Lemma create_then_delete_channel_witness :
  deleteChannel (Some Sample.alice) (Sample.oracle 3) "events"
    (Scenario.channels ++ [ChObj (mkChannel "events" (Some "event-list"))])
  = (Scenario.channels, Json tt).
Proof.
  apply (create_then_delete_channel (Some Sample.alice) (Sample.oracle 3)
           (Some "events"%string) (Some "event-list"%string) Scenario.channels _
           (mkChannel "events" (Some "event-list"))).
  vm_compute. reflexivity.
Defined.

(** Deleting from a sound channel list. *)
Lemma remove_channel_sound (name : string) (chans : list ChannelEntry) :
  registry_sound chans ->
  if decide (name ∈ channel_names chans)
  then exists chans',
         remove_channel name chans = Ok (Some chans')
         /\ chans' `sublist_of` chans
         /\ channel_names chans' = filter (fun n => n <> name) (channel_names chans)
  else remove_channel name chans = Ok None.
Proof.
  intros [Hall Hnd]. induction Hall as [|e rest (c & -> & Hc) Hall IH].
  - destruct (decide (name ∈ channel_names [])) as [Hin|_]; [| reflexivity].
    apply elem_of_nil in Hin. contradiction.
  - rewrite channel_names_cons in Hnd |- *. cbn [entry_name] in Hnd |- *.
    apply NoDup_cons in Hnd as [Hfresh Hnd]. specialize (IH Hnd).
    cbn [remove_channel entry_name].
    destruct (decide (ch_name c = name)) as [<-|Hne].
    + destruct (decide (ch_name c ∈ ch_name c :: channel_names rest)) as [_|Hn].
      * exists rest. split; [reflexivity |]. split; [apply sublist_cons; reflexivity |].
        rewrite filter_cons_False by (intros Hn; apply Hn; reflexivity).
        symmetry. apply filter_all. intros n Hn ->. contradiction.
      * exfalso. apply Hn, list_elem_of_here.
    + destruct (decide (name ∈ channel_names rest)) as [Hin|Hout].
      * destruct IH as (chans' & -> & Hsub & Hnames).
        destruct (decide (name ∈ ch_name c :: channel_names rest)) as [_|Hn].
        -- exists (ChObj c :: chans'). split; [reflexivity |].
           split; [apply sublist_skip, Hsub |].
           rewrite channel_names_cons. cbn [entry_name]. rewrite Hnames.
           rewrite filter_cons_True by exact Hne. reflexivity.
        -- exfalso. apply Hn, list_elem_of_further, Hin.
      * rewrite IH.
        destruct (decide (name ∈ ch_name c :: channel_names rest)) as [Hin|_];
          [| reflexivity].
        apply elem_of_cons in Hin as [Heq|Hin]; [congruence | contradiction].
Qed.
(** * The SPARQL-bindings-to-graph converter of [test_visualization_fix.py]

    A shallow embedding of the converter ([convert_sparql_to_graph] and its
    classification helpers) and of the three checks run by [main], with the
    properties of the written specification stated and proved over it.

    Conventions of the embedding:
    - a Python [str] is a Rocq [string]; a character is a code point below
      256, on which [str.lower] is the per-character map [lower_char];
    - the JSON row [binding] is a [gmap string (gmap string string)]:
      variable name, then attribute name, then string value;
    - the insertion-ordered dict [nodes] is an association list ([ODict.t]);
    - HTTP is an oracle giving the outcome of the n-th request, and the
      checks run in a state monad over the request counter and the trace. *)

From Stdlib Require Import String Ascii ZArith Lia Bool.
From stdpp Require Import base option list strings gmap.

Open Scope string_scope.
Open Scope list_scope.

(** ** Python string primitives *)

Module PyStr.

(** [len(s)] *)
Definition len (s : string) : nat := String.length s.

(** Truthiness of a [str]: non-empty. *)
Definition truthy (s : string) : bool := negb (len s =? 0)%nat.

(** [s.startswith(p)] *)
Definition startswith (p s : string) : bool := String.prefix p s.

(** [needle in s]: some suffix of [s] starts with [needle]. *)
Fixpoint contains (needle s : string) : bool :=
  String.prefix needle s ||
  match s with
  | EmptyString => false
  | String _ s' => contains needle s'
  end.

(** [s[:n]] for a non-negative [n]. *)
Fixpoint slice_to (n : nat) (s : string) : string :=
  match n, s with
  | S n', String c s' => String c (slice_to n' s')
  | _, _ => EmptyString
  end.

(** [s.split(sep)] for a one-character separator, the only form the
    source uses ([split('#')], [split('/')]). *)
Fixpoint split (sep : ascii) (s : string) : list string :=
  match s with
  | EmptyString => [EmptyString]
  | String c s' =>
      if Ascii.eqb c sep then EmptyString :: split sep s'
      else match split sep s' with
           | piece :: rest => String c piece :: rest
           | [] => [String c EmptyString]
           end
  end.

(** [l[-1]] on the list returned by [split], which is never empty. *)
Definition last_piece (l : list string) : string := List.last l EmptyString.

# # # #

WHAT THE EXERCISE ASKS:
What you output must be the lines from the opening of the material above up to and including the line with "rewrite filter_cons_False by", reproduced exactly.

RESPONSE:
Lemma create_then_delete_channel_witness :
  deleteChannel (Some Sample.alice) (Sample.oracle 3) "events"
    (Scenario.channels ++ [ChObj (mkChannel "events" (Some "event-list"))])
  = (Scenario.channels, Json tt).
Proof.
  apply (create_then_delete_channel (Some Sample.alice) (Sample.oracle 3)
           (Some "events"%string) (Some "event-list"%string) Scenario.channels _
           (mkChannel "events" (Some "event-list"))).
  vm_compute. reflexivity.
Defined.

(** Deleting from a sound channel list. *)
Lemma remove_channel_sound (name : string) (chans : list ChannelEntry) :
  registry_sound chans ->
  if decide (name ∈ channel_names chans)
  then exists chans',
         remove_channel name chans = Ok (Some chans')
         /\ chans' `sublist_of` chans
         /\ channel_names chans' = filter (fun n => n <> name) (channel_names chans)
  else remove_channel name chans = Ok None.
Proof.
  intros [Hall Hnd]. induction Hall as [|e rest (c & -> & Hc) Hall IH].
  - destruct (decide (name ∈ channel_names [])) as [Hin|_]; [| reflexivity].
    apply elem_of_nil in Hin. contradiction.
  - rewrite channel_names_cons in Hnd |- *. cbn [entry_name] in Hnd |- *.
    apply NoDup_cons in Hnd as [Hfresh Hnd]. specialize (IH Hnd).
    cbn [remove_channel entry_name].
    destruct (decide (ch_name c = name)) as [<-|Hne].
    + destruct (decide (ch_name c ∈ ch_name c :: channel_names rest)) as [_|Hn].
      * exists rest. split; [reflexivity |]. split; [apply sublist_cons; reflexivity |].
        rewrite filter_cons_False by (intros Hn; apply Hn; reflexivity).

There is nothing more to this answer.